Firm Profile

Sánchez Devanny

Mexico

Ambitious, business-minded firm

LL 250 Highly Recommended

Established: 1996

Partners: 21

Lawyers: 88

Work areas

This firm is highly recommended for services in the following work areas.

From humble beginnings as a corporate tax firm, Sánchez Devannyhas grown into a highly reputed full-service offering. The firm has a strong people focus, and each partner is given a chance to have their voice heard throughout the firm. Meanwhile, regular management elections to ensure that no partner overstays their time in the driver’s seat. Having a clear, democratic set of values has steered this firm in recent times and proves a particularly successful formula during times of crises – global pandemics included. The firm has a client-centred approach, and leadership from its Mexico City, Monterrey and Querétaro offices ensure that important companies that use the firm’s services are provided with top-notch legal advice. An efficient management strategy ensures that the outfit can pivot too when domestic politics cause market disruption, such as the recent forays into energy reform made by Mexican president Andrés Manuel López Obrador (AMLO). The firm has a history of appointing former in-house counsel, which the firm saysensures its partners are more business-minded and accustomed to managing legal finances.

Corporate and M&A is Sánchez Devanny’s most sizeable practice, with eight partners in total. The firm’s multidisciplinary approach means that corporate advisers can often be spotted working alongside trade, labour and tax teams at the firm. Sánchez Devanny’s anti-corruption and compliance department was one of the first departments of that sort in Mexico. It now has a very well-established reputation at the firm. The outfit prides itself on its tax expertise, an area it has spent years consolidating alongside the intellectual property, trade and energy areas. Regulatory work has also been on the up of late, due to complexities born from AMLO’s attempts to reform the country’s energy system, which fell through in 2022.

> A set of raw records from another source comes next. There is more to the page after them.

(** The proxy requirement. *)
Lemma proxy_lookup role s :
  role_ok role -> tables_in network_maps role s ->
  map_lookup proxy_config_map (m_proxy_config s) (r_id role)
  = p ← r_proxy role;
  match parse_proxy_addr (py_address p) with
  | inr (ip, port) => Some (ProxyConfig (s_addr ip) port (bool_byte (py_required p)))
  | inl _ => None
  end.
Proof.
  intros Hok Ht. rewrite map_lookup_hash by done.
  change (m_proxy_config s) with (map_by_name N_proxy_config s).
  change (key_image proxy_config_map (r_id role)) with (to_ne_bytes 4 (r_id role)).
  rewrite Ht by (try done; unfold network_maps; set_solver).
  cbn [section_writes]. destruct (r_proxy role) as [p|]; [|done].
  change (option_list (Some p)) with [p]. rewrite omap_bind, bind_cons, app_nil_r. unfold proxy_steps. cbn [mbind option_bind].
  destruct (parse_proxy_addr (py_address p)) as [e|[ip port]] eqn:Hp; [done|].
  apply parse_proxy_range in Hp as [? ?]. unfold last_write.
  cbn [omap list_omap step_write last_such]. rewrite decide_True by done.
  cbn [fmap option_fmap option_map w_value]. f_equal. by apply proxy_config_value_reads.
Qed.

Lemma check_proxy_decides role s ip port :
  role_ok role -> tables_in network_maps role s -> ipv4_ok ip ->
  check_proxy_requirement s (r_id role) (s_addr ip) port <> -13 <-> proxy_permits role ip port = true.
Proof.
  intros Hok Ht Hip. unfold check_proxy_requirement, proxy_permits. rewrite (proxy_lookup role) by done.
  destruct (r_proxy role) as [p|]; [|done]. cbn [mbind option_bind].
  destruct (parse_proxy_addr (py_address p)) as [e|[pip pport]] eqn:Hp; [done|].
  apply parse_proxy_range in Hp as [Hpip _]. cbn [px_require_proxy px_proxy_ip px_proxy_port].
  destruct (py_required p); [|done]. cbn [bool_byte negb orb]. change (1 =? 0) with false. cbv iota.
  assert (Z.land (s_addr ip) 255 = 127 <-> oct0 ip = 127) as Hloop.
  { rewrite loopback_first_octet, le_bytes_s_addr by done. cbn. split; congruence. }
  rewrite orb_true_iff, !bool_decide_eq_true.
  destruct (Z.eqb_spec (s_addr ip) (s_addr pip)) as [Heq|Hne], (Z.eqb_spec port pport); cbn [andb];
    [apply s_addr_inj in Heq as ->; naive_solver|..];
    (destruct (Z.eqb_spec (Z.land (s_addr ip) 255) 127); naive_solver).
Qed.
End domains.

Lawyers have special focuses within certain industry groups, of which the automotive sector has long-been the largest. Recently, there has been an uptick of activity in the pharmaceutical industry, particularly in IP cases due to government-led changes in patent protection of some medicines. This has formulated some complex cases for the group. Meanwhile, the fintech, life sciences and retail industries offer steady streams of work. The firm’s client-focused approach means that the firm follows where demand is highest. A specialised practice group for assisting family businesses with tax and other legal issues is well-integrated into the firm and favoured by clients. Meanwhile, the firm stands out for having carved out areas dedicated to serving its Canadian, German and Japanese clients. Its Japanese desk has grown a lot recently.

Sánchez Devannyhas a successful trajectory in advising Latin America’s most prominent companies. A recent study, ‘Who represents Latin America’s biggest companies?’, published by Latin Lawyer affiliate the Latin American Corporate Counsel Association (LACCA), found that the Mexican firm was the third most popular among the region’s leading companies. Sánchez Devanny advised 14 of the 100 biggest companies in the region in 2021 according to the research. These clients include Spain’s Telefónica, Chile’s CMPC and Mexico’s Arca Continental. The firm’s core clients also come from the real estate, pharmaceuticals, automotive, retail and energy sectors.

The firm’s work receives praise from a diversemixture of clients, with recent feedback from a UK-based international company praising the level of complexity in the legal guidance offered by the outfit.

Sánchez Devanny pays careful attention to its internal structure and is proud of the gender parity among its lawyers’ compensation – across all ranks. This has broadened out to a more umbrella-form diversity and inclusion culture within the firm. One of the initiatives it has brought in under that policy is statuary paternal leave, something that is not particularly common among Mexican legal employers. The firm’s leadership is consistently seeks strategies to grow and keep female talent in the partnership, while recently Sanchez Devanny partnered with local organisation AbogadosMX on an initiative set to boost womens’ rights at Mexican law firms. The firm sets aside a portion of its budget for the professional development of its female attorneys too. The appointment of Turenna Ramírez Ortiz as managing partner in Mexico City, the first woman on the management committee, is proof in the pudding that the firm is dedicated to boosting gender diversity. Ramírez is also involved in the AbogadosMX initiative.

Headcount at the firm has ebbed and flowed of late. The firm added Elite talent when it recruited a Ritch Mueller y Nicolau, SC partner to its banking and finance practice, where it has designs to grow, although that hire came not long after losing a long-term partner to Elite outfit Basham, Ringe y Correa. Sánchez Devanny has no problem attracting young talent to its well-structured career development programme, which evaluates lawyers based on their leadership skills, financial gains, ethics, technical abilities and emotional intelligence in an objective way.

Offices

Sánchez Devanny’s lawyers split their time between offices in Mexico City, Monterrey and Querétaro.